Data Reduction How-to

Data Reduction How-to#

Step-by-step Instruction#

The ADDIE software deployed on analysis will be used for the manual reduction for the total scattering data measured on SNS total scattering instruments (e.g., NOMAD and POWGEN). Multiple versions of ADDIE are available on analysis cluster, across the developing pipeline, from the nightly development version, the release candidate, to the production version. Normally, for general users, the production verison should be used, while the release candidate version is for the instrument team to test out the new implementation and the nightly development version is for developers. In ADDIE, there are two types of interface available – one for the autoNOM approach of reducing the data and the other for the MantidTotalScattering framework. With the new implementation of MantidTotalScattering (as of writing, 05/27/2023), we strongly recommend users to use the new MantidTotalScattering framework for reducing their data. The instructions prsented in this book for data reduction will ONLY focus on the MantidTotalScattering interface.

To launch ADDIE, one should connect to the analysis cluster (https://analysis.sns.gov) hosted at ORNL using their UCAMS account which should be created along with the user experiment by the IT support team. For the connection, one could use either a browser or ThinLinc. Once logged in, launch a terminal from the applications inventory,

Then type in addie command to start the software. The default interface is autoNOM and to switch to the MantidTotalScattering interface, one should go to File \(\rightarrow\) Settings ... from the menu to bring up the settings window, as shown below,

where one can click on the Mantid radio button as shown in the image, to see the interface as shown below,
From the main interface, right click anywhere in the large white space in the middle of the main window to bring up the context menu, where one has multiple options to populate and manipulate the table.

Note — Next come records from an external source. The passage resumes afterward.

(** * bot.py: file discovery, normalisation to CSV, archive assembly

    A shallow embedding of [src/bot.py].  The program is sequential file
    I/O around three library collaborators (glob, pandas, zipfile) and a
    messaging transport.  The embedding keeps the code's own structure:

    - the filesystem is a finite map from path strings to nodes (regular
      file with its bytes, or directory); two different strings name two
      different objects (no symbolic links, paths are in normal form, as
      [os.path.normpath] leaves the configured one);
    - path and string functions follow the POSIX flavour of [os.path],
      [pathlib] and [fnmatch] (separator [/], case-sensitive matching);
      [str.lower] and [str.strip] act on ASCII;
    - effects (filesystem writes, standard output, messages handed to the
      transport, raised exceptions) are threaded by a small state and
      exception monad, with [try/finally], [try/except: pass] and the
      exit of a [with] block as combinators;
    - what the libraries compute from bytes (the spreadsheet reader, the
      CSV writer, the ZIP encoder), the text of an exception, which files
      zipfile refuses and whether the transport raises are parameters of
      the development;
    - every path the process touches is one it may read and write:
      permissions are not part of the filesystem. *)

From Stdlib Require Import Ascii String List Bool Arith Lia.
From stdpp Require Import base option list gmap strings sorting.

Open Scope string_scope.
Open Scope list_scope.

(** ** Strings as Python uses them *)

Module Str.

(** [c.lower()] on one ASCII character. *)
Definition lower_ascii (c : ascii) : ascii :=
  let n := nat_of_ascii c in
  if (65 <=? n)%nat && (n <=? 90)%nat then ascii_of_nat (n + 32) else c.

(** [s.lower()] *)
Fixpoint lower (s : string) : string :=
  match s with
  | EmptyString => EmptyString
  | String c s' => String (lower_ascii c) (lower s')
  end.

(** [s.startswith(pre)] *)
Fixpoint startswith (s pre : string) : bool :=
  match pre, s with
  | EmptyString, _ => true
  | String _ _, EmptyString => false
  | String a pre', String b s' => if Ascii.eqb a b then startswith s' pre' else false
  end.

(** [s.endswith(suf)]: [suf] is one of the tails of [s]. *)
Fixpoint endswith (s suf : string) : bool :=
  if String.eqb s suf then true
  else match s with
       | EmptyString => false
       | String _ s' => endswith s' suf
       end.

(** [s.endswith((suf1, suf2, ...))] with a tuple of suffixes. *)
Definition endswith_any (s : string) (sufs : list string) : bool :=
  existsb (endswith s) sufs.

(** [s[n:]] *)
Fixpoint drop (n : nat) (s : string) : string :=
  match n, s with
  | O, _ => s
  | S _, EmptyString => EmptyString
  | S n', String _ s' => drop n' s'
  end.

(** [c in s] *)
Fixpoint contains (c : ascii) (s : string) : bool :=
  match s with
  | EmptyString => false
  | String a s' => Ascii.eqb a c || contains c s'
  end.

(** [s.split(c)] for a one-character separator: the pieces between
    the separators, empty pieces included. *)
Fixpoint split_go (c : ascii) (cur : string) (s : string) : list string :=
  match s with
  | EmptyString => [String.rev cur]
  | String a s' =>
      if Ascii.eqb a c then String.rev cur :: split_go c EmptyString s'
      else split_go c (String a cur) s'
  end.
Definition split (c : ascii) (s : string) : list string := split_go c EmptyString s.

(** [s.lstrip(chars)] and [s.rstrip(chars)], [s.strip(chars)] *)
Fixpoint lstrip (chars : ascii -> bool) (s : string) : string :=
  match s with
  | EmptyString => EmptyString
  | String a s' => if chars a then lstrip chars s' else s
  end.
Definition rstrip (chars : ascii -> bool) (s : string) : string :=
  String.rev (lstrip chars (String.rev s)).
Definition strip_chars (chars : ascii -> bool) (s : string) : string :=
  rstrip chars (lstrip chars s).

(** The ASCII characters [str.isspace] accepts: tab, line feed, vertical
    tab, form feed, carriage return, the four separators 28..31, space. *)
Definition isspace (c : ascii) : bool :=
  let n := nat_of_ascii c in
  ((9 <=? n)%nat && (n <=? 13)%nat) || ((28 <=? n)%nat && (n <=? 32)%nat).

(** [s.strip()] *)
Definition strip (s : string) : string := strip_chars isspace s.

(** [s.rfind(c)]: index of the last occurrence, [None] for Python's -1. *)
Fixpoint rfind_go (c : ascii) (i : nat) (last : option nat) (s : string) : option nat :=
  match s with
  | EmptyString => last
  | String a s' => rfind_go c (S i) (if Ascii.eqb a c then Some i else last) s'
  end.
Definition rfind (c : ascii) (s : string) : option nat := rfind_go c 0 None s.

(** [s[:n]] *)
Fixpoint take (n : nat) (s : string) : string :=
  match n, s with
  | O, _ => EmptyString
  | S _, EmptyString => EmptyString
  | S n', String a s' => String a (take n' s')
  end.

End Str.

(** ** Paths: [os.path] and [pathlib] on POSIX *)

Module Path.

Definition sep : ascii := "/"%char.

(** [os.path.join(a, b)]: an absolute [b] discards [a]; otherwise one
    separator is put between them unless [a] is empty or already ends
    with one. *)
Definition join (a b : string) : string :=
  if Str.startswith b "/" then b
  else if String.eqb a "" || Str.endswith a "/" then a +:+ b
  else a +:+ "/" +:+ b.

(** The components [pathlib.PurePosixPath] keeps: the pieces between
    separators that are neither empty nor a single dot. *)
Definition parts (p : string) : list string :=
  filter (fun x => x <> "" /\ x <> ".") (Str.split sep p).

(** [Path(p).name]: the final component, the empty string if none. *)
Definition name (p : string) : string := List.last (parts p) "".

(** [Path(p).stem]: the name without its last suffix; a dot that
    starts or ends the name does not begin a suffix. *)
Definition stem_of_name (n : string) : string :=
  match Str.rfind "."%char n with
  | Some i => if (0 <? i)%nat && (i <? String.length n - 1)%nat then Str.take i n else n
  | None => n
  end.
Definition stem (p : string) : string := stem_of_name (name p).

(** [os.path.split(p)]: head and tail around the last separator; the
    head loses its trailing separators unless it is the root. *)
Definition split (p : string) : string * string :=
  match Str.rfind sep p with
  | None => ("", p)
  | Some i =>
      let head := Str.take (S i) p in
      let tail := Str.drop (S i) p in
      let head' := Str.rstrip (Ascii.eqb sep) head in
      (if String.eqb head' "" then head else head', tail)
  end.

End Path.

(** ** Exceptions, filesystem, messages *)

Definition bytes := string.

Inductive exn :=
  | RuntimeError (msg : string)
  | ValueError (msg : string)
  | FileExistsError (path : string)
  | FileNotFoundError (path : string)
  | IsADirectoryError (path : string)
  | NotADirectoryError (path : string)
  | LibraryError (msg : string)
  | TransportError (msg : string).

Inductive node :=
  | File (data : bytes)
  | Dir.

Abbreviation filesystem := (gmap string node).

(** What the handlers hand to the transport: [reply_text] with its
    optional inline button (label, url) and [reply_document]. *)
Inductive outgoing :=
  | ReplyText (text : string) (button : option (string * string))
  | ReplyDocument (document : bytes) (filename caption : string).

Record world := World {
  w_fs : filesystem;          (* the files and directories on disk *)
  w_stdout : list string;     (* lines written by [print] *)
  w_outbox : list outgoing    (* calls made on the transport, in order *)
}.

Definition set_fs (f : filesystem -> filesystem) (w : world) : world :=
  {| w_fs := f (w_fs w); w_stdout := w_stdout w; w_outbox := w_outbox w |}.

To first populate the table, one has multiple options – select a working directory, select an IPTS, load in previously saved JSON configuration file, or directly fetch information from the ONCAT database by logging in with UCAMS. The select an IPTS method is recommended whenever applicable since the manual input effort is the least, and we will start with it. In the right-click context menu, click on Change to IPTS and a window will pop-up to accept user input of the IPTS number (only integer number is acceptable as the input). Here, we will use the IPTS-28922 as an example (so we need to input 28922 in the pop-up window) – it is an IPTS for hosting all those instrument characterization runs and we have ever run a manual auto-reduction for a typical silicon measurement for the demo purpose.

N.B. For the select an IPTS method to work, it is required an auto-reduction has ever been run before (this is normally the case for a typical measurement) which will create an IPTS specific JSON file that needs to be loaded in when we select an IPTS.

Once a valid IPTS is accpeted, ADDIE will search the relevant directory corresponding to the selected IPTS for the JSON file saved previously at the auto-reduction stage. If it can be found, ADDIE will load it in. If not, ADDIE will search for an alternative JSON file called exp.json which will be saved once a manual reduction is launched successfully. If valid JSON file can be identified and loaded in by ADDIE, the input table will be populated with the loaded JSON file, as shown below,

Following the same searching mechanism as for the approach of select an IPTS, ADDIE also provides the way of populating the table by selecting a working directory. To do this, in the right-click context menu, one needs to select the Change To Working Dir. option,

followed by browsing into the intended working directory with the pop-up file explorer window. The same searching as detailed above (for the select an IPTS approach) will be applied, within the selected working directory. In fact, the select an IPTS appoach is just a convenient shortcut to the select a working directory approach since the working directory will be automatically set for a given IPTS, e.g., to /SNS/NOM/IPTS-28922/shared/autoMTS.

N.B. The instrument could be selected in the settings (File \(\rightarrow\) Settings ...) from the instrument dropdown list – currently NOMAD and POWGEN instruments are supported. The selection of instrument will determine the automatically set working directory when the select an IPTS approach is used.

A third way of populating the table is to load in a previously saved JSON file and such a JSON file could be saved to and loaded from anywhere. Once the table is populated through whichever way, one can export the table as a JSON file and later on, the saved JSON file could be loaded in through this third approach. To export the populated table, one could refer to the following image,

and to load in the saved JSON file, one refers to,

Here, there are two options Replace ... or Append ... – the former option is for replacing the already populated table with the loaded JSON file, and the latter one is to append the loaded JSON to the already populated table.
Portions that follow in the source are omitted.